Is it your intention to have your artwork bring attention to any current social issues?
Yes. one, one thousand… brings awareness to the plight of millions of long-term family caregivers and a rare disease, Lennox-Gastaut Syndrome. It’s difficult to bring attention to rare diseases and funds for research and family support. But we’re doing that with this project. We’ve been raising money for research and family support. Here’s a link to contribute. More than 1 in 5 Americans are caregivers providing care to an adult or child with special needs. More than 24% of family caregivers are caring for more than one person and more than 21% of family caregivers report their own health is fair to poor. Although our story is unique it is universal in its themes of love, devotion, challenge and courage.
Who / what are your biggest influences?
My biggest influences are films, painting, photography, the journey of mindfulness and the landscape. Everything I experience comes through my work in some way.
“Behind the Lens” – Do you have any interesting or funny facts about the creation of your piece?
It’s important to know this project was made with my nephew’s consent. Even though David has very limited communication, he responded to my request to photograph him in a way he had never done before.
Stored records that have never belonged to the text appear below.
(** The two decimals of a match of the resolver's pattern parse. *)
Lemma pattern_groups_parse (page : string) (m : list string) :
  Regex.search true regex_pattern page = Some m ->
  exists la lo,
    py_float (Regex.group m 0 3) = Ok la /\ (0 <= la)%Q /\
    py_float (Regex.group m 6 3) = Ok lo /\ (0 <= lo)%Q.
Proof.
  intros Hs. apply search_is_match in Hs as [s' Hm].
  apply match_here_shape in Hm. unfold regex_pattern in Hm. cbn [app] in Hm.
  repeat match goal with
         | H : Forall2 _ (_ :: _) _ |- _ => inversion H; clear H; subst
         | H : Forall2 _ [] _ |- _ => inversion H; clear H; subst
         end.
  repeat match goal with
         | H : exists _, _ |- _ => destruct H as (? & -> & ?)
         | H : _ /\ _ |- _ => destruct H
         end.
  repeat match goal with
         | H : Regex.atom_matches true (Regex.Lit ".") _ = true |- _ =>
             apply lit_dot_only in H; subst
         | H : Forall _ (list_ascii_of_string _) |- _ => apply all_digits_of_forall in H
         end.
  unfold Regex.group. cbn [skipn firstn Str.join String.append].
  match goal with
  | |- exists la lo, py_float (?a ++ String "." ?b) = _ /\ _ /\
                     py_float (?c ++ String "." ?d) = _ /\ _ =>
      destruct (py_float_decimal_ok a b) as (la & Hla & Hla0); try assumption;
      destruct (py_float_decimal_ok c d) as (lo & Hlo & Hlo0); try assumption;
      exists la, lo; auto
  end.
Qed.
He looked into my eyes and held my gaze with in the most beautiful of ways. Lori and I were wowed. A year and a half later, the work was exhibited near their home in a solo exhibition at The University of Colorado Anschutz Medical Campus, Fulginiti Center for Bioethics & Humanities. I asked if he liked the exhibit and the project. Again, he responded like he had never done before, and showered me with great affection.
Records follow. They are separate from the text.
(** X3. A text in which [login] does not occur, or in which [https://]
    does not occur, has no login URL: the result is [null]. *)
Theorem extractOAuthUrl_none_without_login s :
  contains (str "login") s = false \/ contains (str "https://") s = false ->
  extractOAuthUrl (Some s) = None.
Proof.
  intros H.
  destruct (extractOAuthUrl (Some s)) as [u|] eqn:E; [|reflexivity].
  exfalso. apply extractOAuthUrl_found_shape in E
    as (pre & rest & -> & Hs & _ & (a & b & ->) & _).
  destruct H as [H|H].
  - rewrite <- !app_assoc in H.
    replace (pre ++ a ++ str "login" ++ b ++ rest)
      with ((pre ++ a) ++ str "login" ++ (b ++ rest)) in H
      by now rewrite <- !app_assoc.
    now rewrite contains_app_r in H.
  - apply starts_with_split in Hs. rewrite Hs in H.
    rewrite <- !app_assoc in H.
    now rewrite contains_app_r in H.
Qed.

Lemma extractOAuthUrl_none_without_login_witness :
  extractOAuthUrl (Some (str "Open https://example.com/signin to continue")) = None.
Proof.
  apply extractOAuthUrl_none_without_login. left. vm_compute. reflexivity.
Defined.

End UrlProperties.

(** ** Of the port scanner *)

Section PortProperties.

Implicit Types (s t d : jsstring).

(** A run of digits of the text. *)
Lemma digits_after_substring ic lit s d :
  first_at (digits_after ic lit) s = Some d ->
  substring d s /\ d <> [] /\ forallb is_digit d = true.
Proof.
  intros H. apply first_at_Some in H as (pre & t & -> & Ht & _).
  apply digits_after_meaning in Ht as (_ & Hne & Hd & rest & E & _).
  split; [|easy].
  exists (pre ++ take (length lit) t), rest.
  rewrite <- app_assoc. f_equal.
  rewrite <- (take_drop (length lit) t) at 1. now rewrite E.
Qed.

Lemma server_digits_substring s d :
  first_at server_digits s = Some d ->
  substring d s /\ d <> [] /\ forallb is_digit d = true.
Proof.
  intros H. apply first_at_Some in H as (pre & t & -> & Ht & _).
  unfold server_digits in Ht. destruct (starts_with true (str "server") t); [|easy].
  apply line_digits_meaning in Ht as (gap & rest & E & _ & Hne & Hd & _).
  split; [|easy].
  exists (pre ++ take (length (str "server")) t ++ gap), rest.
  rewrite <- !app_assoc. f_equal.
  rewrite <- (take_drop (length (str "server")) t) at 1. now rewrite E.
Qed.

Lemma first_valid_port_provenance (caps : list (option jsstring)) s :
  Forall (fun o => forall d, o = Some d ->
                   substring d s /\ d <> [] /\ forallb is_digit d = true) caps ->
  first_valid_port caps = 3978%Z
  \/ exists d, substring d s /\ d <> [] /\ forallb is_digit d = true
               /\ valid_port d = true /\ first_valid_port caps = Z.of_N (decimal d).
Proof.
  induction 1 as [|o caps Ho _ IH]; [now left|].
  destruct o as [d|]; simpl; [|exact IH].
  destruct (valid_port d) eqn:Hv; [|exact IH].
  right. exists d. destruct (Ho d eq_refl) as (? & ? & ?). easy.
Qed.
The project began because of the love I have for my sister and the intense experiences she encounters everyday. This very personal story is a universal story that’s touching the hearts of people in similar experiences. Doctors and nursers and caregivers have cried looking at the work, knowing just how real the scenario is. It has been a reminder to those in the medical field why they chose to be in the medical field. Lori and I are presenting to the Harvard and Boston Children’s Hospital medical community this fall.